# Wordnet Lemmatizer with NLTK

Wordnet is an large, freely and publicly available lexical database for the English language aiming to establish structured semantic relationships between words. It offers lemmatization capabilities as well and is one of the earliest and most commonly used lemmatizers. NLTK offers an interface to it, but you have to download it first in order to use it.

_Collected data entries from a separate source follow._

(** * The adaptive scheduling and points engine of the daily planner

    A shallow embedding of the pure core of the planner component:
    [calcTaskPoints], [scoreTask], [pickVariant], [buildDayPlan] and the
    learned-history update performed by [submitReview].

    Numbers.  JavaScript numbers are IEEE doubles.  Quantities that the
    program keeps integral (minutes, energy levels, counts, timestamps)
    are modelled in [Z]; quantities that may be fractional (hours, scores,
    multipliers, averaged energy) are modelled in [Q], a finite double
    being a rational.  Their arithmetic is exact, which agrees with the
    doubles on the magnitudes the planner handles, except where a review
    averages the energy: there every operation is rounded to the nearest
    double ([JS.toDouble]), as the rounding shows in the stored value.
    NaN and the infinities are outside the model. *)

From Stdlib Require Import ZArith QArith Qround Qabs Lia Lqa List.
From Stdlib Require Import Sorting.Permutation Sorting.Sorted.
From stdpp Require Import gmap strings.
Import ListNotations.

Local Open Scope Z_scope.

(** ** JavaScript primitives *)

Module JS.

(** [Math.round]: nearest integer, halves towards plus infinity. *)
Definition Math_round (x : Q) : Z := Qfloor (x + (1 # 2))%Q.

(** [Math.ceil]. *)
Definition Math_ceil (x : Q) : Z := Qceiling x.

(** [a < b] and [a <= b] on numbers. *)
Definition ltb (a b : Q) : bool := negb (Qle_bool b a).
Definition leb (a b : Q) : bool := Qle_bool a b.

(** [Math.max] and [Math.min] on two numbers. *)
Definition Math_max (a b : Q) : Q := if ltb a b then b else a.
Definition Math_min (a b : Q) : Q := if ltb b a then b else a.

(** Truthiness of a number: [0] is falsy. *)
Definition truthyZ (n : Z) : bool := negb (Z.eqb n 0).
Definition truthyQ (q : Q) : bool := negb (Qeq_bool q 0).
(** *** The signals a bar acts on *)

(** X5: a bar acts only on the BUY and SELL signals of its own day, in their
    order: processing the whole signal list at a bar is processing the
    signals that are due, and a HOLD, CLOSE_LONG or CLOSE_SHORT signal or a
    signal of another day has no effect. *)
Theorem only_due_signals_count (self : BacktestEngine.t)
    (signals : list Signal.t) (current_date : datetime) (current_price : Qc) :
  _process_signals self signals current_date current_price
  = _process_signals self (due current_date signals) current_date current_price.
Proof.
  revert self. unfold due.
  induction signals as [|signal rest IH]; intros self; [reflexivity|].
  rewrite filter_cons. simpl. destruct (decide (date _ ≠ date _)) as [Hne|Heq].
  - rewrite decide_False by tauto. apply IH.
  - apply dec_stable in Heq.
    destruct (Signal.signal_type signal) eqn:Hty.
    + rewrite decide_True by auto. simpl. rewrite Hty.
      rewrite decide_False by tauto.
      destruct (_execute_buy self signal current_price); [apply IH | reflexivity].
    + rewrite decide_True by auto. simpl. rewrite Hty.
      rewrite decide_False by tauto.
      destruct (_execute_sell self signal current_price); [apply IH | reflexivity].
    + rewrite decide_False by (intros [_ [?|?]]; discriminate). apply IH.
    + rewrite decide_False by (intros [_ [?|?]]; discriminate). apply IH.
    + rewrite decide_False by (intros [_ [?|?]]; discriminate). apply IH.
Qed.
(** * Avastar add-on: Animesh, Bakes-on-Mesh and performance tools

    A shallow embedding of [animesh.py], [bom.py] and [performance.py].

    The three files are operators over the scene graph of the host editor.
    The embedding therefore has three layers:

    - a small model of the Python runtime pieces the code relies on
      (exceptions, [len], [range], [str], the [{:,}] format, [in] on strings);
    - a model of the host data the code reads and writes (objects, meshes,
      armatures, modifiers, materials, node trees, images), kept in a store
      keyed by name so that an armature reached through a modifier is the
      same armature the scene holds;
    - the operators themselves, written in a state-and-exception monad over
      that store, one definition per [execute] method, under the names of
      the source; beside them the panels ([poll] and [draw], which builds a
      tree of labels and buttons) and the [register] and [unregister] of
      each file, over the host's registry of classes.

    Host behaviour that the source takes for granted is stated where it is
    modelled. Two things the host decides are part of the model: it keeps
    the names of modifiers and of nodes unique by numeric suffixes, and the
    inputs of its Principled BSDF node depend on its version, which the
    world carries as [host]. Collections are changed in place, so a loop
    that raises leaves what it has done so far. *)

From Stdlib Require Import ZArith String Ascii List Bool Lia PrimFloat DecimalString DecimalZ Sorted.
From stdpp Require Import gmap strings list fin_maps.

Set Warnings "-inexact-float".

Open Scope Z_scope.

(* ===================================================================== *)
(** ** Python runtime *)
(* ===================================================================== *)

Inductive exn : Type :=
| IndexError
| KeyError
| AttributeError
| ValueError
| ReferenceError
| RuntimeError.

Inductive outcome (A : Type) : Type :=
| Returned (a : A)
| Raised (e : exn).
Arguments Returned {A} a.
Arguments Raised {A} e.

#[global] Instance outcome_ret : MRet outcome := λ A a, Returned a.
#[global] Instance outcome_bind : MBind outcome := λ A B f m,
  match m with
  | Returned a => f a
  | Raised e => Raised e
  end.

(** [len(xs)] *)
Definition len {A : Type} (xs : list A) : Z := Z.of_nat (length xs).

(** [range(start, stop, step)]: the number of elements is CPython's
    formula; a zero step raises [ValueError]. *)
Definition range_len (start stop step : Z) : Z :=
  if 0 <? step then Z.max 0 ((stop - start + step - 1) / step)
  else Z.max 0 ((start - stop - step - 1) / (- step)).

Definition range (start stop step : Z) : outcome (list Z) :=
  if step =? 0 then Raised ValueError
  else Returned (map (λ i : nat, start + Z.of_nat i * step)
                     (seq 0 (Z.to_nat (range_len start stop step)))).

(** [range(n)] *)
Definition range1 (n : Z) : list Z :=
  map Z.of_nat (seq 0 (Z.to_nat n)).

(** [xs[start:stop]] for non-negative bounds *)
Definition slice {A : Type} (xs : list A) (start stop : Z) : list A :=
  take (Z.to_nat stop - Z.to_nat start)%nat (drop (Z.to_nat start) xs).

(** [needle in hay] on strings *)
Fixpoint str_in (needle hay : string) : bool :=
  String.prefix needle hay
  || match hay with
     | EmptyString => false
     | String _ rest => str_in needle rest
     end.

(** [str(n)] for an integer *)
Definition str (n : Z) : string := NilZero.string_of_int (Z.to_int n).

(** Thousands separators, on the digits from the least significant one. *)
Fixpoint group_thousands (rev_digits : list ascii) : list ascii :=
  match rev_digits with
  | a :: b :: c :: ((_ :: _) as more) => a :: b :: c :: ","%char :: group_thousands more
  | short => short
  end.

Definition with_commas (digits : string) : string :=
  string_of_list_ascii (rev (group_thousands (rev (list_ascii_of_string digits)))).

(** [f"{n:,}"] *)
Definition format_comma (n : Z) : string :=
  if n <? 0 then "-" +:+ with_commas (str (- n)) else with_commas (str n).

(** ["\n"] *)
Definition newline : string := String (ascii_of_nat 10) EmptyString.

(** Removing the first item that matches, as the host collections do when
    an item is removed by its key. *)
Fixpoint remove_first {A : Type} (p : A → bool) (xs : list A) : list A :=
  match xs with
  | [] => []
  | x :: rest => if p x then rest else x :: remove_first p rest
  end.

(** A loop whose body may raise. *)
Fixpoint fold_outcome {A S : Type} (f : S → A → outcome S) (xs : list A) (s : S)
    : outcome S :=
  match xs with
  | [] => Returned s
  | x :: rest =>
      match f s x with
      | Returned s' => fold_outcome f rest s'
      | Raised e => Raised e
      end
  end.

(** A loop over a state that the body changes in place: when a round
    raises, the state is what the rounds so far have made of it. *)
Fixpoint fold_in_place {A S : Type} (f : S → A → S * option exn) (xs : list A) (s : S)
    : S * option exn :=
  match xs with
  | [] => (s, None)
  | x :: rest =>
      match f s x with
      | (s', None) => fold_in_place f rest s'
      | stopped => stopped
      end
  end.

Follow the below instructions to install nltk and download wordnet

In [None]:
# How to install and import NLTK
# In terminal or prompt:
# pip install nltk

# # Download Wordnet through NLTK in python console:
import nltk
nltk.download('wordnet')

[nltk_data] Downloading package wordnet to /root/nltk_data...
[nltk_data]   Unzipping corpora/wordnet.zip.


True

history , historical - history  - lemmization
histori - stemming


In [None]:
import nltk
from nltk.stem import WordNetLemmatizer 

# Init the Wordnet Lemmatizer
lemmatizer = WordNetLemmatizer()

# Lemmatize Single Word
print(lemmatizer.lemmatize("bats"))


print(lemmatizer.lemmatize("are"))


print(lemmatizer.lemmatize("feet"))


bat
are
foot


In [None]:
nltk.download('punkt')
# Define the sentence to be lemmatized
sentence = "The striped bats are hanging on their feet for best"

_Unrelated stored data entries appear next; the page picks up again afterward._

(** How a pool may change under the trie nodes [T] while the trie grows:
    keys stay, a [next] changes only where it closed a chain, a [child] only
    where there was none. *)
Record extends (T : Z -> Prop) (par : Z -> Z) (m m' : pool) : Prop := mk_extends {
  ext_key : forall x, T x -> key (m' x) = key (m x);
  ext_next : forall x, T x -> next (m' x) = next (m x) \/ next (m x) = par x;
  ext_child : forall x, T x -> child (m' x) = child (m x) \/ child (m x) = 0
}.

(** Slot [x] is a bound terminal for key [k] with handler index [b], id [i]
    and depth [d]. *)
Definition carries (m : pool) (x k b i d : Z) : Prop :=
  bound (m x) = true /\ key (m x) = k /\ backend (m x) = b /\
  id (m x) = i /\ depth (m x) = d.

(** The binding stored in a slot is the same in two pools. *)
Definition same_binding (m m' : pool) (x : Z) : Prop :=
  bound (m' x) = bound (m x) /\ backend (m' x) = backend (m x) /\
  depth (m' x) = depth (m x) /\ id (m' x) = id (m x).

(** One state grows into another: the shape is kept, the trie nodes and
    their parents stay, and the old nodes keep keys, links and bindings. *)
Record grows (T : Z -> Prop) (par : Z -> Z) (s : binder)
    (T' : Z -> Prop) (par' : Z -> Z) (s' : binder) : Prop := mk_grows {
  gr_wf : wf T' par' s';
  gr_sub : forall x, T x -> T' x;
  gr_par : forall x, T x -> par' x = par x;
  gr_ext : extends T par (m_nodes s) (m_nodes s');
  gr_binding : forall x, T x -> same_binding (m_nodes s) (m_nodes s') x;
  gr_fresh : forall x, T' x -> T x \/ m_next_node s <= x;
  gr_cursor : m_next_node s <= m_next_node s';
  gr_backends : m_backends s' = m_backends s
}.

# Tokenize: Split the sentence into words
word_list = nltk.word_tokenize(sentence)
print(word_list)


# Lemmatize list of words and join
lemmatized_output = ' '.join([lemmatizer.lemmatize(w) for w in word_list])
print(lemmatized_output)


[nltk_data] Downloading package punkt to /root/nltk_data...
[nltk_data]   Unzipping tokenizers/punkt.zip.
['The', 'striped', 'bats', 'are', 'hanging', 'on', 'their', 'feet', 'for', 'best']
The striped bat are hanging on their foot for best


# Part of speech

In [None]:
print(lemmatizer.lemmatize("stripes", 'v'))  


print(lemmatizer.lemmatize("stripes", 'n'))  


strip
stripe


# Wordnet Lemmatizer with appropriate POS tag

In [None]:
nltk.download('averaged_perceptron_tagger')

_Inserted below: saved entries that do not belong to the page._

(** * STRIDE threat-modelling tool: response parsing, image loading and
      report rendering of [stride_threat_model.py]

    Python [str] values are modelled as [string]s holding the UTF-8 encoding
    of the text, so the literals of the source appear verbatim.  All
    characters the program searches for (the brace characters, the backtick,
    the line feed, the dot and the slash) are ASCII, and UTF-8 never reuses an
    ASCII byte inside a longer sequence; searching and slicing by byte
    therefore yields the same substrings as Python's code-point operations. *)

From Stdlib Require Import String Ascii List ZArith Lia Bool DecimalString.
From Stdlib Require Strings.Byte.
From stdpp Require Import gmap strings list fin_maps.

Local Open Scope string_scope.
Local Open Scope list_scope.

(** Let [simpl] compute the append of a string that starts with a literal. *)
#[local] Arguments String.append !s1 s2 : simpl nomatch.

(** ** Outcome of a Python call: a value or a raised exception *)

Inductive exn : Type :=
| FileNotFoundError (msg : string)
| IndexError
| JSONDecodeError
| ValueError (msg : string)
| KeyError (key : string).

Inductive result (A : Type) : Type :=
| Return (a : A)
| Raise (e : exn).
Arguments Return {A} a.
Arguments Raise {A} e.

(** ** Python string primitives *)

Module Str.

Definition LF : ascii := "010"%char.
Definition newline : string := String LF EmptyString.

(** The needle of [find] and [rfind] is a one-character literal in every
    call of the source. *)
Fixpoint find_char (c : ascii) (s : string) : option nat :=
  match s with
  | EmptyString => None
  | String a s' =>
      if Ascii.eqb a c then Some 0
      else match find_char c s' with
           | Some i => Some (S i)
           | None => None
           end
  end.

Fixpoint rfind_char (c : ascii) (s : string) : option nat :=
  match s with
  | EmptyString => None
  | String a s' =>
      match rfind_char c s' with
      | Some i => Some (S i)
      | None => if Ascii.eqb a c then Some 0 else None
      end
  end.

(** [s.find(c)] and [s.rfind(c)]: the index, or [-1]. *)
Definition find (c : ascii) (s : string) : Z :=
  match find_char c s with Some i => Z.of_nat i | None => (-1)%Z end.

Definition rfind (c : ascii) (s : string) : Z :=
  match rfind_char c s with Some i => Z.of_nat i | None => (-1)%Z end.

(** [s[start:stop]] for [0 <= start]; Python clamps [stop] to the length
    and yields the empty string when [stop <= start]. *)
Definition slice (s : string) (start stop : Z) : string :=
  substring (Z.to_nat start) (Z.to_nat (stop - start)) s.

Definition startswith (s p : string) : bool := String.prefix p s.

Fixpoint rev (s : string) : string :=
  match s with
  | EmptyString => EmptyString
  | String a s' => rev s' ++ String a EmptyString
  end.

Definition endswith (s p : string) : bool := String.prefix (rev p) (rev s).

(** [s[:-3]] *)
Definition drop_last3 (s : string) : string :=
  substring 0 (String.length s - 3) s.

(** [s.split("\n", 1)]: one element when there is no line feed, else the
    text before the first one and the text after it. *)
Fixpoint split_first_line (s : string) : string * option string :=
  match s with
  | EmptyString => (EmptyString, None)
  | String a s' =>
      if Ascii.eqb a LF then (EmptyString, Some s')
      else let '(h, t) := split_first_line s' in (String a h, t)
  end.

(** *** Whitespace, as [str.strip()] sees it

    Python strips the code points U+0009..U+000D, U+001C..U+0020, U+0085,
    U+00A0, U+1680, U+2000..U+200A, U+2028, U+2029, U+202F, U+205F and
    U+3000.  Below they are recognised by their UTF-8 encodings of one, two
    or three bytes. *)

Definition space1 (a : ascii) : bool :=
  let n := N_of_ascii a in
  ((9 <=? n) && (n <=? 13) || (28 <=? n) && (n <=? 32))%N.

Definition space2 (a b : ascii) : bool :=
  let m := N_of_ascii a in
  let n := N_of_ascii b in
  ((m =? 194) && ((n =? 133) || (n =? 160)))%N.

Definition space3 (a b c : ascii) : bool :=
  let l := N_of_ascii a in
  let m := N_of_ascii b in
  let n := N_of_ascii c in
  ((l =? 225) && (m =? 154) && (n =? 128)
   || (l =? 226) && (m =? 128)
      && ((128 <=? n) && (n <=? 138) || (n =? 168) || (n =? 169) || (n =? 175))
   || (l =? 226) && (m =? 129) && (n =? 159)
   || (l =? 227) && (m =? 128) && (n =? 128))%N.

Fixpoint lstrip (s : string) : string :=
  match s with
  | EmptyString => EmptyString
  | String a s1 =>
      if space1 a then lstrip s1
      else match s1 with
           | EmptyString => s
           | String b s2 =>
               if space2 a b then lstrip s2
               else match s2 with
                    | EmptyString => s
                    | String c s3 => if space3 a b c then lstrip s3 else s
                    end
           end
  end.

(** The same scan over the reversed text, where the bytes of an encoded
    character arrive last byte first. *)
Fixpoint lstrip_rev (s : string) : string :=
  match s with
  | EmptyString => EmptyString
  | String a s1 =>
      if space1 a then lstrip_rev s1
      else match s1 with
           | EmptyString => s
           | String b s2 =>
               if space2 b a then lstrip_rev s2
               else match s2 with
                    | EmptyString => s
                    | String c s3 => if space3 c b a then lstrip_rev s3 else s
                    end
           end
  end.

Definition rstrip (s : string) : string := rev (lstrip_rev (rev s)).

Definition strip (s : string) : string := rstrip (lstrip s).

(** ["sep".join(parts)] *)
Fixpoint join (sep : string) (parts : list string) : string :=
  match parts with
  | [] => EmptyString
  | [p] => p
  | p :: rest => p ++ sep ++ join sep rest
  end.

(** [str(n)] for a non-negative [int]. *)
Definition of_nat (n : nat) : string := NilZero.string_of_uint (Nat.to_uint n).

End Str.

(** [c] is one of the characters of [s]. *)
Definition occurs (c : ascii) (s : string) : Prop :=
  exists pre post, s = (pre ++ String c post)%string.

(** ** Data model

    The two documents are the dictionaries decoded from the model's replies.
    Every field is read through [dict.get] with a default, except one read of
    ["name"]; a field is therefore an [option], [None] standing for an absent
    key.  A field that is present carries the type the prompts ask for. *)

Record connection : Type := {
  conn_target : option string;
  conn_data_flow : option string
}.

Record component : Type := {
  comp_name : option string;
  comp_type : option string;
  comp_provider : option string;
  comp_description : option string;
  comp_connections : option (list connection)
}.

Record arch_doc : Type := {
  components : option (list component);
  architecture_summary : option string
}.

Record threat : Type := {
  t_category : option string;
  t_threat : option string;
  t_severity : option string;
  t_vulnerabilities : option (list string);
  t_countermeasures : option (list string)
}.

Record entry : Type := {
  component_name : option string;
  component_type : option string;
  threats : option (list threat)
}.

Record threat_report : Type := {
  stride_analysis : option (list entry);
  executive_summary : option string;
  overall_risk_level : option string
}.

(** [d.get(key, dflt)] *)
Definition get {A : Type} (field : option A) (dflt : A) : A :=
  match field with Some v => v | None => dflt end.

(** ** Program state and the monad of statements

    The state holds the objects a call can reach: the two dictionaries owned
    by the caller, the mutable locals of [generate_report], the text files
    written so far and the standard output. *)

Record state : Type := {
  components_data : arch_doc;
  stride_data : threat_report;
  lines : list string;
  severity_counts : gmap string nat;
  category_counts : gmap string nat;
  files : gmap string string;
  stdout : list string
}.

Definition set_lines (f : list string -> list string) (s : state) : state :=
  {| components_data := components_data s; stride_data := stride_data s;
     lines := f (lines s);
     severity_counts := severity_counts s; category_counts := category_counts s;
     files := files s; stdout := stdout s |}.

Definition set_severity_counts (f : gmap string nat -> gmap string nat) (s : state) : state :=
  {| components_data := components_data s; stride_data := stride_data s;
     lines := lines s;
     severity_counts := f (severity_counts s); category_counts := category_counts s;
     files := files s; stdout := stdout s |}.

Definition set_category_counts (f : gmap string nat -> gmap string nat) (s : state) : state :=
  {| components_data := components_data s; stride_data := stride_data s;
     lines := lines s;
     severity_counts := severity_counts s; category_counts := f (category_counts s);
     files := files s; stdout := stdout s |}.

Definition set_files (f : gmap string string -> gmap string string) (s : state) : state :=
  {| components_data := components_data s; stride_data := stride_data s;
     lines := lines s;
     severity_counts := severity_counts s; category_counts := category_counts s;
     files := f (files s); stdout := stdout s |}.

Definition set_stdout (f : list string -> list string) (s : state) : state :=
  {| components_data := components_data s; stride_data := stride_data s;
     lines := lines s;
     severity_counts := severity_counts s; category_counts := category_counts s;
     files := files s; stdout := f (stdout s) |}.

Definition M (A : Type) : Type := state -> result A * state.

#[global] Instance M_ret : MRet M := fun A (a : A) s => (Return a, s).

#[global] Instance M_bind : MBind M := fun A B (f : A -> M B) (m : M A) s =>
  match m s with
  | (Return a, s') => f a s'
  | (Raise e, s') => (Raise e, s')
  end.

Definition raise {A : Type} (e : exn) : M A := fun s => (Raise e, s).
Definition gets {A : Type} (f : state -> A) : M A := fun s => (Return (f s), s).
Definition modify (f : state -> state) : M unit := fun s => (Return tt, f s).

(** [for x in l: body] *)
Fixpoint for_each {A : Type} (l : list A) (body : A -> M unit) : M unit :=
  match l with
  | [] => mret tt
  | x :: l' => body x;; for_each l' body
  end.

(** [enumerate(l, start)] *)
Fixpoint enumerate {A : Type} (start : nat) (l : list A) : list (nat * A) :=
  match l with
  | [] => []
  | x :: l' => (start, x) :: enumerate (S start) l'
  end.

Definition print (text : string) : M unit := modify (set_stdout (fun o => o ++ [text])).

(** ** Image helpers *)

Module Base64.

Definition alphabet : string :=
  "ABCDEFGHIJKLMNOPQRSTUVWXYZabcdefghijklmnopqrstuvwxyz0123456789+/".

Definition digit (n : N) : ascii :=
  match String.get (N.to_nat n) alphabet with Some c => c | None => "="%char end.

Definition quad (a b c : N) : string :=
  String (digit (N.shiftr a 2))
    (String (digit (N.lor (N.shiftl (N.land a 3) 4) (N.shiftr b 4)))
       (String (digit (N.lor (N.shiftl (N.land b 15) 2) (N.shiftr c 6)))
          (String (digit (N.land c 63)) EmptyString))).

(** [base64.standard_b64encode(data).decode("utf-8")] *)
Fixpoint standard_b64encode (data : list Byte.byte) : string :=
  match data with
  | [] => EmptyString
  | [a] => substring 0 2 (quad (Byte.to_N a) 0 0) ++ "=="
  | [a; b] => substring 0 3 (quad (Byte.to_N a) (Byte.to_N b) 0) ++ "="
  | a :: b :: c :: rest =>
      quad (Byte.to_N a) (Byte.to_N b) (Byte.to_N c) ++ standard_b64encode rest
  end.

End Base64.

Module PurePath.

(** Components of a POSIX path as [pathlib] keeps them: empty components
    and ["."] are dropped. *)
Fixpoint split_slash (cur : string) (s : string) : list string :=
  match s with
  | EmptyString => [Str.rev cur]
  | String a s' =>
      if Ascii.eqb a "/" then Str.rev cur :: split_slash EmptyString s'
      else split_slash (String a cur) s'
  end.

Definition parts (p : string) : list string :=
  List.filter (fun c => negb (String.eqb c "" || String.eqb c ".")) (split_slash EmptyString p).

[nltk_data] Downloading package averaged_perceptron_tagger to
[nltk_data]     /root/nltk_data...
[nltk_data]   Package averaged_perceptron_tagger is already up-to-
[nltk_data]       date!


True

In [None]:
print(nltk.pos_tag(['feet']))
#> [('feet', 'NNS')]

print(nltk.pos_tag(nltk.word_tokenize(sentence)))
#> [('The', 'DT'), ('striped', 'JJ'), ('bats', 'NNS'), ('are', 'VBP'), ('hanging', 'VBG'), ('on', 'IN'), ('their', 'PRP$'), ('feet', 'NNS'), ('for', 'IN'), ('best', 'JJS')]

[('feet', 'NNS')]
[('The', 'DT'), ('striped', 'JJ'), ('bats', 'NNS'), ('are', 'VBP'), ('hanging', 'VBG'), ('on', 'IN'), ('their', 'PRP$'), ('feet', 'NNS'), ('for', 'IN'), ('best', 'JJS')]


In [None]:
from nltk.corpus import wordnet

def get_wordnet_pos(word):
    """Map POS tag to first character lemmatize() accepts"""
    tag = nltk.pos_tag([word])[0][1][0].upper()
    tag_dict = {"J": wordnet.ADJ,
                "N": wordnet.NOUN,
                "V": wordnet.VERB,
                "R": wordnet.ADV}

    return tag_dict.get(tag, wordnet.NOUN)


# 1. Init Lemmatizer
lemmatizer = WordNetLemmatizer()

# 2. Lemmatize Single Word with the appropriate POS tag
word = 'feet'
print(lemmatizer.lemmatize(word, get_wordnet_pos(word)))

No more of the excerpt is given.